• Work request: Copy exactly the lines from the start of the data below through the one that carries "(reply : HttpReply)", and only those.
* * * * * * *
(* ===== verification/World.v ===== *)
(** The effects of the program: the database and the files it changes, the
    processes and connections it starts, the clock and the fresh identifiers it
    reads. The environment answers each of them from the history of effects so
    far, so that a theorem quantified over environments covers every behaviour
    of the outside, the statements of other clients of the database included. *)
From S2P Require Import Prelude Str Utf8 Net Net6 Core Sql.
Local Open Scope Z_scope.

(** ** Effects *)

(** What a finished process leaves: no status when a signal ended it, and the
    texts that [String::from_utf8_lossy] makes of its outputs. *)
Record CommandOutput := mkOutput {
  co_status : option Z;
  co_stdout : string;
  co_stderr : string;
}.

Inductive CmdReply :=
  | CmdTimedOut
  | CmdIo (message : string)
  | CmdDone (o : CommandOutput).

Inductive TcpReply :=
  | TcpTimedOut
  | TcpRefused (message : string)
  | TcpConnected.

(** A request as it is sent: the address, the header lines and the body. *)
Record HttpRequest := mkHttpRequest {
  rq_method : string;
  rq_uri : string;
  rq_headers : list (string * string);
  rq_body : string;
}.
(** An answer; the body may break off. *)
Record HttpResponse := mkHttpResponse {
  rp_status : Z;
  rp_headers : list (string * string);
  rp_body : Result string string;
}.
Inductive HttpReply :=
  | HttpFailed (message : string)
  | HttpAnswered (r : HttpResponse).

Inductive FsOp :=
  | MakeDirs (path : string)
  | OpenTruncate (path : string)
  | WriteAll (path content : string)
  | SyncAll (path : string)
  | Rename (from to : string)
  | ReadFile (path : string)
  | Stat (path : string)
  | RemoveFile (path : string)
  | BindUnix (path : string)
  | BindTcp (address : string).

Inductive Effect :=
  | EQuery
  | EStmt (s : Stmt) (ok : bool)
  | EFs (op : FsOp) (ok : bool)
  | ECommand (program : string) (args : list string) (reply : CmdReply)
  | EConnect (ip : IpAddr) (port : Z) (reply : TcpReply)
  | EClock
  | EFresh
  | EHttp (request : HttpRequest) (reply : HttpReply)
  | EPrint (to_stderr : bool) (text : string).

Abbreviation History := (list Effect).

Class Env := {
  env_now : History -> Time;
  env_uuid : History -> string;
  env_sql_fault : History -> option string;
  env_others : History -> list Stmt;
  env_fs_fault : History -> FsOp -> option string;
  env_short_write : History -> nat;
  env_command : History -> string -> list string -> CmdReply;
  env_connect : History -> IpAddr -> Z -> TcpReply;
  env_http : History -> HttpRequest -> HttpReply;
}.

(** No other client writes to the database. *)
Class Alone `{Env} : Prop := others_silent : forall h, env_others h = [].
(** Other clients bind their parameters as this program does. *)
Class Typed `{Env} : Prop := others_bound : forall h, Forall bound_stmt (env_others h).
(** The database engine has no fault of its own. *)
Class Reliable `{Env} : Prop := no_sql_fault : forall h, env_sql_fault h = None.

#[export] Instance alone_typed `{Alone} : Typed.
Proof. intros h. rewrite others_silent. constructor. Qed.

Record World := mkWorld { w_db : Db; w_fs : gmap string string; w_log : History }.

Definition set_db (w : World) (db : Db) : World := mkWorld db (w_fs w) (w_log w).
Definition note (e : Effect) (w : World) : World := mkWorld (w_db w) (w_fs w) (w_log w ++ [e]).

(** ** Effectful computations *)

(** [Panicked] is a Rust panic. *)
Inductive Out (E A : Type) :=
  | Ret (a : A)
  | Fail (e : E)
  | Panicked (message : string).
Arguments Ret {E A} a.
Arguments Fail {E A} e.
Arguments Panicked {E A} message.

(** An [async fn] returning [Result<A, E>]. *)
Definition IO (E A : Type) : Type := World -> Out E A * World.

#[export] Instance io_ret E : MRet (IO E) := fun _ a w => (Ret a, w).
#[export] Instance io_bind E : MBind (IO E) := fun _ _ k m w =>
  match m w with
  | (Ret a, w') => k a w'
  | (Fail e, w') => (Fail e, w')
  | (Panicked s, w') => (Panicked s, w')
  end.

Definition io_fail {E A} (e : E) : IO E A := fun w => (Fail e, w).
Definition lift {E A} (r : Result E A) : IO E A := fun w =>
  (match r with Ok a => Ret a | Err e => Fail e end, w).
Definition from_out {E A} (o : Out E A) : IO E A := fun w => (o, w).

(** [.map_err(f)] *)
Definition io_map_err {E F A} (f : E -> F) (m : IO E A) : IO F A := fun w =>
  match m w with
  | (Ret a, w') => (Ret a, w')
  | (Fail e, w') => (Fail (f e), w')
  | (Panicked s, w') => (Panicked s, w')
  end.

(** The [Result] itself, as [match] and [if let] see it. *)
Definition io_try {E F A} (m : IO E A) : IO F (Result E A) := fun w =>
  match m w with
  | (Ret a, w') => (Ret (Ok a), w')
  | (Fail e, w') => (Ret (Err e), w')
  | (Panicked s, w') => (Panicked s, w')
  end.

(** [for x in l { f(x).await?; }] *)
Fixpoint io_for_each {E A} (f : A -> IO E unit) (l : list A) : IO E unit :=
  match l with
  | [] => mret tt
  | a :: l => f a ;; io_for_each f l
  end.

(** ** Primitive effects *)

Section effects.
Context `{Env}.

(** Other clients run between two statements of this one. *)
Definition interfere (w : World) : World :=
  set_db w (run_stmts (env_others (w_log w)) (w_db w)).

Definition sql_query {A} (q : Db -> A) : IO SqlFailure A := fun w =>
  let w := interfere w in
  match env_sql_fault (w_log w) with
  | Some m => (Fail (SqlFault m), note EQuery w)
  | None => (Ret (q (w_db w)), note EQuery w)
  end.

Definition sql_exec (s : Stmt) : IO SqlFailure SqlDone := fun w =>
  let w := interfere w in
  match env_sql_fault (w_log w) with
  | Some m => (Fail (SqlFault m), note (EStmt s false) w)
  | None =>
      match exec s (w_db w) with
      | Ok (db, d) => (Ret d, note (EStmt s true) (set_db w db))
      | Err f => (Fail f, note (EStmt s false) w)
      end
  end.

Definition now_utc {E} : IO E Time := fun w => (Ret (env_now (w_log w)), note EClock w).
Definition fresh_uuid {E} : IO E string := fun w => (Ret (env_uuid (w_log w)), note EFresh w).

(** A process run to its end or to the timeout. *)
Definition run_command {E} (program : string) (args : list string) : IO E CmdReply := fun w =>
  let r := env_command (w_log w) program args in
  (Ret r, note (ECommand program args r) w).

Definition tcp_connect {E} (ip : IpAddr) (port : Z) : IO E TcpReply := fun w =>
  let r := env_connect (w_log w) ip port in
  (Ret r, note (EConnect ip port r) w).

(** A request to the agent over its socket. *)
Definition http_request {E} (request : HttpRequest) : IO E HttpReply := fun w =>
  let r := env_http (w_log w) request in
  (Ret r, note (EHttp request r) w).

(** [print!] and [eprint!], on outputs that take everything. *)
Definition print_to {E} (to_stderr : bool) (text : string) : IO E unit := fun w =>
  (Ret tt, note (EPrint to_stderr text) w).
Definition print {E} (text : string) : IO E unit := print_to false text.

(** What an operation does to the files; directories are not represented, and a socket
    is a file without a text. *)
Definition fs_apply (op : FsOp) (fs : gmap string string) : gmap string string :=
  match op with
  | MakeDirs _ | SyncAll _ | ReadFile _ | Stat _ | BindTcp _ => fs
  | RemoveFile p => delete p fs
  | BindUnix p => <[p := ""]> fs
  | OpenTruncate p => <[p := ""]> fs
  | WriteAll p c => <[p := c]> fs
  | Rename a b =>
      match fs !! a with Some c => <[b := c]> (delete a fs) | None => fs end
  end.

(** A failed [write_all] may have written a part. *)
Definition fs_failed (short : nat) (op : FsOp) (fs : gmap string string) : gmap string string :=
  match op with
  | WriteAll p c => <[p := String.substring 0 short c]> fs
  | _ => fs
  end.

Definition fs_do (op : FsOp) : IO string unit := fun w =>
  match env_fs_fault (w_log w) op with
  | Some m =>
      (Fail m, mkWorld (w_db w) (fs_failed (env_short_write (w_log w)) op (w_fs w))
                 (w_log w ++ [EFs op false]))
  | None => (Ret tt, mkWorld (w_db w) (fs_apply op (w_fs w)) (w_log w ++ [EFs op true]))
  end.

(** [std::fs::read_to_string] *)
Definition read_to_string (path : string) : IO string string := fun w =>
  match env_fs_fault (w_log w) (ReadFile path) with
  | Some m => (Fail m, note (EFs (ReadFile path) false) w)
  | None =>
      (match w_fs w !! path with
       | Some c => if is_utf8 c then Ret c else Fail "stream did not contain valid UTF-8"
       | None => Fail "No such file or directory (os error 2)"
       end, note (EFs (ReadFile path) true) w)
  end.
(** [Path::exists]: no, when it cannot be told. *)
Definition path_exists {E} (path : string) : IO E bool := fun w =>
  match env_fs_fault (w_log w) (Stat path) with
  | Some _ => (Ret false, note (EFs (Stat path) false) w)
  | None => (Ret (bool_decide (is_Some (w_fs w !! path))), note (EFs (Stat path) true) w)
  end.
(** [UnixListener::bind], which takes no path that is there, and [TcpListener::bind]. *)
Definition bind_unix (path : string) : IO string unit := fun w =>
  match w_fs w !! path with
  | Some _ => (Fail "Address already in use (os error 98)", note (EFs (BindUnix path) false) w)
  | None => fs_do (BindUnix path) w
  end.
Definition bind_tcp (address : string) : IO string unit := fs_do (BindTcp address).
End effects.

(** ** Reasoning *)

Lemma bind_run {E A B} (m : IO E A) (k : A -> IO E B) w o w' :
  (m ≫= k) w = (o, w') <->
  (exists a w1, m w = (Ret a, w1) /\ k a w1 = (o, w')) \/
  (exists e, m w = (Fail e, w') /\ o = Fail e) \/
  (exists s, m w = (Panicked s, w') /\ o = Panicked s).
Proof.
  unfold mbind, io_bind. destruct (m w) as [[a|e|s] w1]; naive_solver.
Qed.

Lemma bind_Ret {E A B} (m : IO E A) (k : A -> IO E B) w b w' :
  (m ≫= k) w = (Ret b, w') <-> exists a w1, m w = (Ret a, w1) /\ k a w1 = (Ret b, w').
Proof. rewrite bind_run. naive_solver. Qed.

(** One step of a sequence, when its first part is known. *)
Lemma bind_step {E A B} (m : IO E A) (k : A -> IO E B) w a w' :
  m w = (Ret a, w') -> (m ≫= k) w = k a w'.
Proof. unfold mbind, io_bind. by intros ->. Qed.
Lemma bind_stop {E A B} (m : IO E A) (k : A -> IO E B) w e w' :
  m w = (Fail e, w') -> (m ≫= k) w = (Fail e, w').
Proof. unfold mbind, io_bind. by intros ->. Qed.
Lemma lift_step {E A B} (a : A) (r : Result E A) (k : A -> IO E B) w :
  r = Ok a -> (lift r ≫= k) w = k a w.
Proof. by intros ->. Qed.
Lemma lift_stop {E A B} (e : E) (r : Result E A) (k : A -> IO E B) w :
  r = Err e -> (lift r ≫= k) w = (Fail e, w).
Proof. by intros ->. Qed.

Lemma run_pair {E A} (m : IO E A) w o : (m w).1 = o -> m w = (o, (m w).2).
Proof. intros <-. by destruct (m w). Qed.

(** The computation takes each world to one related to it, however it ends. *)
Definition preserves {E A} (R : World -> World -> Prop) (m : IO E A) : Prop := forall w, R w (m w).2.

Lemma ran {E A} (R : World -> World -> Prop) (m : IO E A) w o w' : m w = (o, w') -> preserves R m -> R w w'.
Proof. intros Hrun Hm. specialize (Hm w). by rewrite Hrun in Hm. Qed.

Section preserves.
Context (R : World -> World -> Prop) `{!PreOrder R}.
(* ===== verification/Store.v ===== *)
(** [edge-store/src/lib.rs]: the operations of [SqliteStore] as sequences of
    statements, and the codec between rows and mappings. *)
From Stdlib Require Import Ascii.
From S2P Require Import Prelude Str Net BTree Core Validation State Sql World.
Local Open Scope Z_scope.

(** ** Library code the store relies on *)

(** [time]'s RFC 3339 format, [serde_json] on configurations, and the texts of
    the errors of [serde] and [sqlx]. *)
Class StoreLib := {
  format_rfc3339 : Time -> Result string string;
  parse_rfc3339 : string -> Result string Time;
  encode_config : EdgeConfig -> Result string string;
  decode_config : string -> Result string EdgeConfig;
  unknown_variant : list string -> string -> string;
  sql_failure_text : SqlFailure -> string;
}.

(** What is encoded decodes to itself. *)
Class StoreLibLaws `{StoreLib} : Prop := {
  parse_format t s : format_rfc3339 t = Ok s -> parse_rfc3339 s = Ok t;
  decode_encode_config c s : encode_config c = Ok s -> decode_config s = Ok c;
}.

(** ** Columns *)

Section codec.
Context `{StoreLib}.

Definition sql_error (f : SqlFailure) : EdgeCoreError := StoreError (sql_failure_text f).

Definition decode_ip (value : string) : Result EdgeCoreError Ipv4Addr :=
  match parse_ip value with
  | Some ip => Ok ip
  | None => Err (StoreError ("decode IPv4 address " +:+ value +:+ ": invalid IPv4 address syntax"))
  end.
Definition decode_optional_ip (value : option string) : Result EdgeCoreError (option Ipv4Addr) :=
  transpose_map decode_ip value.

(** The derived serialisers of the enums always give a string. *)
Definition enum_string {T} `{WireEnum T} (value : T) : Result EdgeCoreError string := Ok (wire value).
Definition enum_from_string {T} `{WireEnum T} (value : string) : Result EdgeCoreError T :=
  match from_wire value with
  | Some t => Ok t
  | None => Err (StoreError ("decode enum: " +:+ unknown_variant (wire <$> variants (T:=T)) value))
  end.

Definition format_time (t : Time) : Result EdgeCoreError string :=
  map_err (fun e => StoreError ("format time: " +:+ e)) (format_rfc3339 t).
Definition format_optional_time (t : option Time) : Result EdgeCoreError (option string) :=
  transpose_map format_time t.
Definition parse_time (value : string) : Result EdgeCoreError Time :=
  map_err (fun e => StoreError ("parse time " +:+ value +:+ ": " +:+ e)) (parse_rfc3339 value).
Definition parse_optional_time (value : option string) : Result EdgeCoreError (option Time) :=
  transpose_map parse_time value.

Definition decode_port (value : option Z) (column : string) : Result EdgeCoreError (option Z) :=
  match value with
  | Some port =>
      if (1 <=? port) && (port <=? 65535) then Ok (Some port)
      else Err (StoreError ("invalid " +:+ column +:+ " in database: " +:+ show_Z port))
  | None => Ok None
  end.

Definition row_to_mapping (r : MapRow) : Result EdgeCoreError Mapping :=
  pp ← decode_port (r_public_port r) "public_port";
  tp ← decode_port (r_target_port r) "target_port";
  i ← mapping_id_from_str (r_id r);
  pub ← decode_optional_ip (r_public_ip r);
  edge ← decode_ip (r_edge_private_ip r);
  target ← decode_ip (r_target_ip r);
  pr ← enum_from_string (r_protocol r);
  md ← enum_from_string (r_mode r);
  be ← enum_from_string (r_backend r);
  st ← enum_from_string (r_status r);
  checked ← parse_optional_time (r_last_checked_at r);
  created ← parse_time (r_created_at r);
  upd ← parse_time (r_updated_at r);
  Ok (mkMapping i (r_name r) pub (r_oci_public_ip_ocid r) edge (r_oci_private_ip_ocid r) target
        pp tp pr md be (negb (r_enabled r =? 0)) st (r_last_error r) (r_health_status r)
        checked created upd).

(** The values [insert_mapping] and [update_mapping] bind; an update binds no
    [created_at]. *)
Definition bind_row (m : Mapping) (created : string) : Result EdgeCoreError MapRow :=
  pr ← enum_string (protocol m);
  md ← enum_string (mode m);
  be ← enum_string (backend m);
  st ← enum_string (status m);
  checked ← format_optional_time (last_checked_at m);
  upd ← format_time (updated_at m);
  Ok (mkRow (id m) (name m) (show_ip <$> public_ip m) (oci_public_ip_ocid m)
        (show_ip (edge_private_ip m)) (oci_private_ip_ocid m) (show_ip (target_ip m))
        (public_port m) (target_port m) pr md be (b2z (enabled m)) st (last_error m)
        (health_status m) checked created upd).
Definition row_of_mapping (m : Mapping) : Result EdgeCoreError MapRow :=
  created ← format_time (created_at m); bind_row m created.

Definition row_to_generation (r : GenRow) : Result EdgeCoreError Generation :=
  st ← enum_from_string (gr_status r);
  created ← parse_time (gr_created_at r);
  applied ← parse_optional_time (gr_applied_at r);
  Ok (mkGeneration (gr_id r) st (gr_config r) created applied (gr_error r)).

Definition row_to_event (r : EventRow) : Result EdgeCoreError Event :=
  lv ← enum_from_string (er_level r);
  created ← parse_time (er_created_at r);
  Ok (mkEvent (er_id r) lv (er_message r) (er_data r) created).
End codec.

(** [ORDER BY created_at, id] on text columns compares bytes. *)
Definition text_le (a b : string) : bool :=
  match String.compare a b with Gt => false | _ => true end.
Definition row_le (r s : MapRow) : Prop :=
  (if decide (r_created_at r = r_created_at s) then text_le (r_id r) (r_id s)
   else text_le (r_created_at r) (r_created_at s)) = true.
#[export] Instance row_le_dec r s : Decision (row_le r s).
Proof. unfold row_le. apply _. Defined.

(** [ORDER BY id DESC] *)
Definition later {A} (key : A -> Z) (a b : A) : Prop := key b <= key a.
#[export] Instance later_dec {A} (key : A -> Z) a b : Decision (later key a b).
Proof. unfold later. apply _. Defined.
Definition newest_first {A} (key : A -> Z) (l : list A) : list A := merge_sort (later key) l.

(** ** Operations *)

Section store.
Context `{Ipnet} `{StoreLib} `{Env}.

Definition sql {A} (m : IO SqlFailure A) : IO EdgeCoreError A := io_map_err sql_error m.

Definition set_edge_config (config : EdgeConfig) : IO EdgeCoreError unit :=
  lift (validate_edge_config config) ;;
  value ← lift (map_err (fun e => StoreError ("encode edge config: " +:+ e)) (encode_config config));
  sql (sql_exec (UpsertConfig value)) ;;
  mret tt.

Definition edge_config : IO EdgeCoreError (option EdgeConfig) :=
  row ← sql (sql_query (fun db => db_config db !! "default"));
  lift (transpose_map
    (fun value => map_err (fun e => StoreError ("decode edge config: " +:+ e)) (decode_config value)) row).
* * * * * * *
• Exercise result:
(* ===== verification/World.v ===== *)
(** The effects of the program: the database and the files it changes, the
    processes and connections it starts, the clock and the fresh identifiers it
    reads. The environment answers each of them from the history of effects so
    far, so that a theorem quantified over environments covers every behaviour
    of the outside, the statements of other clients of the database included. *)
From S2P Require Import Prelude Str Utf8 Net Net6 Core Sql.
Local Open Scope Z_scope.

(** ** Effects *)

(** What a finished process leaves: no status when a signal ended it, and the
    texts that [String::from_utf8_lossy] makes of its outputs. *)
Record CommandOutput := mkOutput {
  co_status : option Z;
  co_stdout : string;
  co_stderr : string;
}.

Inductive CmdReply :=
  | CmdTimedOut
  | CmdIo (message : string)
  | CmdDone (o : CommandOutput).

Inductive TcpReply :=
  | TcpTimedOut
  | TcpRefused (message : string)
  | TcpConnected.

(** A request as it is sent: the address, the header lines and the body. *)
Record HttpRequest := mkHttpRequest {
  rq_method : string;
  rq_uri : string;
  rq_headers : list (string * string);
  rq_body : string;
}.
(** An answer; the body may break off. *)
Record HttpResponse := mkHttpResponse {
  rp_status : Z;
  rp_headers : list (string * string);
  rp_body : Result string string;
}.
Inductive HttpReply :=
  | HttpFailed (message : string)
  | HttpAnswered (r : HttpResponse).

Inductive FsOp :=
  | MakeDirs (path : string)
  | OpenTruncate (path : string)
  | WriteAll (path content : string)
  | SyncAll (path : string)
  | Rename (from to : string)
  | ReadFile (path : string)
  | Stat (path : string)
  | RemoveFile (path : string)
  | BindUnix (path : string)
  | BindTcp (address : string).

Inductive Effect :=
  | EQuery
  | EStmt (s : Stmt) (ok : bool)
  | EFs (op : FsOp) (ok : bool)
  | ECommand (program : string) (args : list string) (reply : CmdReply)
  | EConnect (ip : IpAddr) (port : Z) (reply : TcpReply)
  | EClock
  | EFresh
  | EHttp (request : HttpRequest) (reply : HttpReply)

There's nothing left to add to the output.